*THE TASK*: All lines from the one containing "Section validator_facts." down to the one containing "fst (snd res)", both ends included, are to be given again exactly; omit the rest of the listing below.
───── PROVIDED DATA ─────
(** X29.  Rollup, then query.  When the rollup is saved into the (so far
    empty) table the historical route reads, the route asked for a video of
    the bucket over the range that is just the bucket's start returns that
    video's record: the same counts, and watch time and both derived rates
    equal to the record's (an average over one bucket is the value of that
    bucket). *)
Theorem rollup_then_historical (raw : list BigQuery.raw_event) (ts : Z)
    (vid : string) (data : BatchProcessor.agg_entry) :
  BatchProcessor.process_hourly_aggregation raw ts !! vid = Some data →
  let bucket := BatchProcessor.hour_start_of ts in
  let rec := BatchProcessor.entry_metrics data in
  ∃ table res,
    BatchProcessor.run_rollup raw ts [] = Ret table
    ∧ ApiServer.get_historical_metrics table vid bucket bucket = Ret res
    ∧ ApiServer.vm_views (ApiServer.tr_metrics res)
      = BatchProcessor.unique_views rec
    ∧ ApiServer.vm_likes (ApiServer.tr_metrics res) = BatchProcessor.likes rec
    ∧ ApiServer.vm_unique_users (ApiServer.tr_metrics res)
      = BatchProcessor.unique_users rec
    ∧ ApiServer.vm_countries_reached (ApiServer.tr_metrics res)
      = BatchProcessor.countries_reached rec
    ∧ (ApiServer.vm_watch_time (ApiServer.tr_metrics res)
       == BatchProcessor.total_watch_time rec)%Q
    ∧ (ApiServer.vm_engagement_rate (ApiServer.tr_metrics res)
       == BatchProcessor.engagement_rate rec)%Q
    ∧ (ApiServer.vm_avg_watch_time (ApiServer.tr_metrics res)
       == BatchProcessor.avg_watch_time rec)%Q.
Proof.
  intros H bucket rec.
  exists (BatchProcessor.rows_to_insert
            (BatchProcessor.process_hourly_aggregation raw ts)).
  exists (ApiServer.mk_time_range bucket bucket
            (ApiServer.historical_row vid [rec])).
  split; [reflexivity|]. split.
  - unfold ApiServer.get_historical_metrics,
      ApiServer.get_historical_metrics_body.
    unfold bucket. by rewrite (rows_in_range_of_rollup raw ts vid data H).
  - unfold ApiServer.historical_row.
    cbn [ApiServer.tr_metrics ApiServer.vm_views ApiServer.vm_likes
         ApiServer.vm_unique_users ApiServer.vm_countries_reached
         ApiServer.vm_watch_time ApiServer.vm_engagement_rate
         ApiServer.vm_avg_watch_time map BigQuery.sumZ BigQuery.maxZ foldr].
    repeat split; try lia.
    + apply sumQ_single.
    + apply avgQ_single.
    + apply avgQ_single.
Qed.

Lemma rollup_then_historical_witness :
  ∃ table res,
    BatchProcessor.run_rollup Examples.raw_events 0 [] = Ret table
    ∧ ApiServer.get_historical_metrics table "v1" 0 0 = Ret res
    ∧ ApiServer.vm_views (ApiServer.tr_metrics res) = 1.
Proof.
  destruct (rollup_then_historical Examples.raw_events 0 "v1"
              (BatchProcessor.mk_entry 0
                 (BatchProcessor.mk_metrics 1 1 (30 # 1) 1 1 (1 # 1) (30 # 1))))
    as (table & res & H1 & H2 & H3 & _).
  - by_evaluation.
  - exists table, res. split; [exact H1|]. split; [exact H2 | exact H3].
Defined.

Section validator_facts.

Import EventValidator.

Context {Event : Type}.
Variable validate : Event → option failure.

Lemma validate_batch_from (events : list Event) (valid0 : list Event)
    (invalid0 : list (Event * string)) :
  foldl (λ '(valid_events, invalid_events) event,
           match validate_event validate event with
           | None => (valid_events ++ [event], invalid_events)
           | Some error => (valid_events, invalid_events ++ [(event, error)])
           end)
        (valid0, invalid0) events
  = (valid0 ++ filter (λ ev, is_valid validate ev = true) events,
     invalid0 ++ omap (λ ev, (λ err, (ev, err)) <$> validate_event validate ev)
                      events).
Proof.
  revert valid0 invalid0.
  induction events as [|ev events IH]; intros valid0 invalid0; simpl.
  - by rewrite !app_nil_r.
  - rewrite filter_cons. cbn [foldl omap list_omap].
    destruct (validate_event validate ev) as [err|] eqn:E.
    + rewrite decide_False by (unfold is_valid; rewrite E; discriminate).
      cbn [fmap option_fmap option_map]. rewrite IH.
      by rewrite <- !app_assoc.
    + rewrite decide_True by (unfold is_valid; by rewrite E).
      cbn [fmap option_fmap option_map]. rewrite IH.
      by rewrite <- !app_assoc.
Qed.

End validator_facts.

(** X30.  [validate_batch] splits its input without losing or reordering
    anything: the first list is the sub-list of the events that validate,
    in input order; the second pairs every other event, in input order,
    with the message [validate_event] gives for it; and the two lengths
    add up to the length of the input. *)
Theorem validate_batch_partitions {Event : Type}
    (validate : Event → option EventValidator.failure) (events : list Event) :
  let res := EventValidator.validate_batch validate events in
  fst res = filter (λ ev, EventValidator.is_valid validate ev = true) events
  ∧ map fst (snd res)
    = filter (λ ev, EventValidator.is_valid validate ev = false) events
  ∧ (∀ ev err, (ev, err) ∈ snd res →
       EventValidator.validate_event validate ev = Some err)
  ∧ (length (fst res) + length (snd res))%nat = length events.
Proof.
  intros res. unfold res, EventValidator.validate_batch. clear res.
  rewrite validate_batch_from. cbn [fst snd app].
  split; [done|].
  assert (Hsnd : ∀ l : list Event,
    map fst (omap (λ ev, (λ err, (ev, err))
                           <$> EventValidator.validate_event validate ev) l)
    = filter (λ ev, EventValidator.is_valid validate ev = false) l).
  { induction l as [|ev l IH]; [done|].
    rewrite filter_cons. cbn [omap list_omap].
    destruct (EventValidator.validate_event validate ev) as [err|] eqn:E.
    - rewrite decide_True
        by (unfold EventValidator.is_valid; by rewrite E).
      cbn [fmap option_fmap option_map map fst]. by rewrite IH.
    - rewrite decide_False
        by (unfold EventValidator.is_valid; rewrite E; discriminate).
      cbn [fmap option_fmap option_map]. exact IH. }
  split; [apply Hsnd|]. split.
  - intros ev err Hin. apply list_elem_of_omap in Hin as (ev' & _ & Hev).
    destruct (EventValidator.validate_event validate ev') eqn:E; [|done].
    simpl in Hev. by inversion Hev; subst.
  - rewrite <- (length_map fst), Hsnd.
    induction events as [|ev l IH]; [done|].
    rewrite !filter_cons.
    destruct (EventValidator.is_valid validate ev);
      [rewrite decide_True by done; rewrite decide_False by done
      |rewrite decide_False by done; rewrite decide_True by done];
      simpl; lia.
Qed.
─────
───── PROVIDED DATA ─────
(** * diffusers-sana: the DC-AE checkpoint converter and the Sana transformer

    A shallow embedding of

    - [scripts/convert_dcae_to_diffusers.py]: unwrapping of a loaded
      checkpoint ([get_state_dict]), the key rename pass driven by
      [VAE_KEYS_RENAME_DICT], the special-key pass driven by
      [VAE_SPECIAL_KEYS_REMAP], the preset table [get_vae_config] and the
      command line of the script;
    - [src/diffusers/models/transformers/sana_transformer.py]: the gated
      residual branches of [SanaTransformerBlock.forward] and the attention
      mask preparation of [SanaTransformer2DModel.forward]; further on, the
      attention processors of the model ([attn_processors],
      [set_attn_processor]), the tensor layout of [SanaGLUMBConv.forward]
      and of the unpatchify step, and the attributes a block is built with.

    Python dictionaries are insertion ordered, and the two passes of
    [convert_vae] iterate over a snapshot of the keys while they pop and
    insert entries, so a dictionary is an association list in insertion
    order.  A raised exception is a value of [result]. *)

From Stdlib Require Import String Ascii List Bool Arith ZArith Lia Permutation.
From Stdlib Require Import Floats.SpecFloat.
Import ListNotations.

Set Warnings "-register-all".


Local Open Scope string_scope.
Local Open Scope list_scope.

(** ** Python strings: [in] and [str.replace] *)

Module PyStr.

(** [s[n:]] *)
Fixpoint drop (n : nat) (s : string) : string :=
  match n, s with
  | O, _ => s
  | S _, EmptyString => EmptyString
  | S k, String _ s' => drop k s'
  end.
─────
*RESPONSE BELOW*:
Section validator_facts.

Import EventValidator.

Context {Event : Type}.
Variable validate : Event → option failure.

Lemma validate_batch_from (events : list Event) (valid0 : list Event)
    (invalid0 : list (Event * string)) :
  foldl (λ '(valid_events, invalid_events) event,
           match validate_event validate event with
           | None => (valid_events ++ [event], invalid_events)
           | Some error => (valid_events, invalid_events ++ [(event, error)])
           end)
        (valid0, invalid0) events
  = (valid0 ++ filter (λ ev, is_valid validate ev = true) events,
     invalid0 ++ omap (λ ev, (λ err, (ev, err)) <$> validate_event validate ev)
                      events).
Proof.
  revert valid0 invalid0.
  induction events as [|ev events IH]; intros valid0 invalid0; simpl.
  - by rewrite !app_nil_r.
  - rewrite filter_cons. cbn [foldl omap list_omap].
    destruct (validate_event validate ev) as [err|] eqn:E.
    + rewrite decide_False by (unfold is_valid; rewrite E; discriminate).
      cbn [fmap option_fmap option_map]. rewrite IH.
      by rewrite <- !app_assoc.
    + rewrite decide_True by (unfold is_valid; by rewrite E).
      cbn [fmap option_fmap option_map]. rewrite IH.
      by rewrite <- !app_assoc.
Qed.

End validator_facts.

(** X30.  [validate_batch] splits its input without losing or reordering
    anything: the first list is the sub-list of the events that validate,
    in input order; the second pairs every other event, in input order,
    with the message [validate_event] gives for it; and the two lengths
    add up to the length of the input. *)
Theorem validate_batch_partitions {Event : Type}
    (validate : Event → option EventValidator.failure) (events : list Event) :
  let res := EventValidator.validate_batch validate events in
  fst res = filter (λ ev, EventValidator.is_valid validate ev = true) events
  ∧ map fst (snd res)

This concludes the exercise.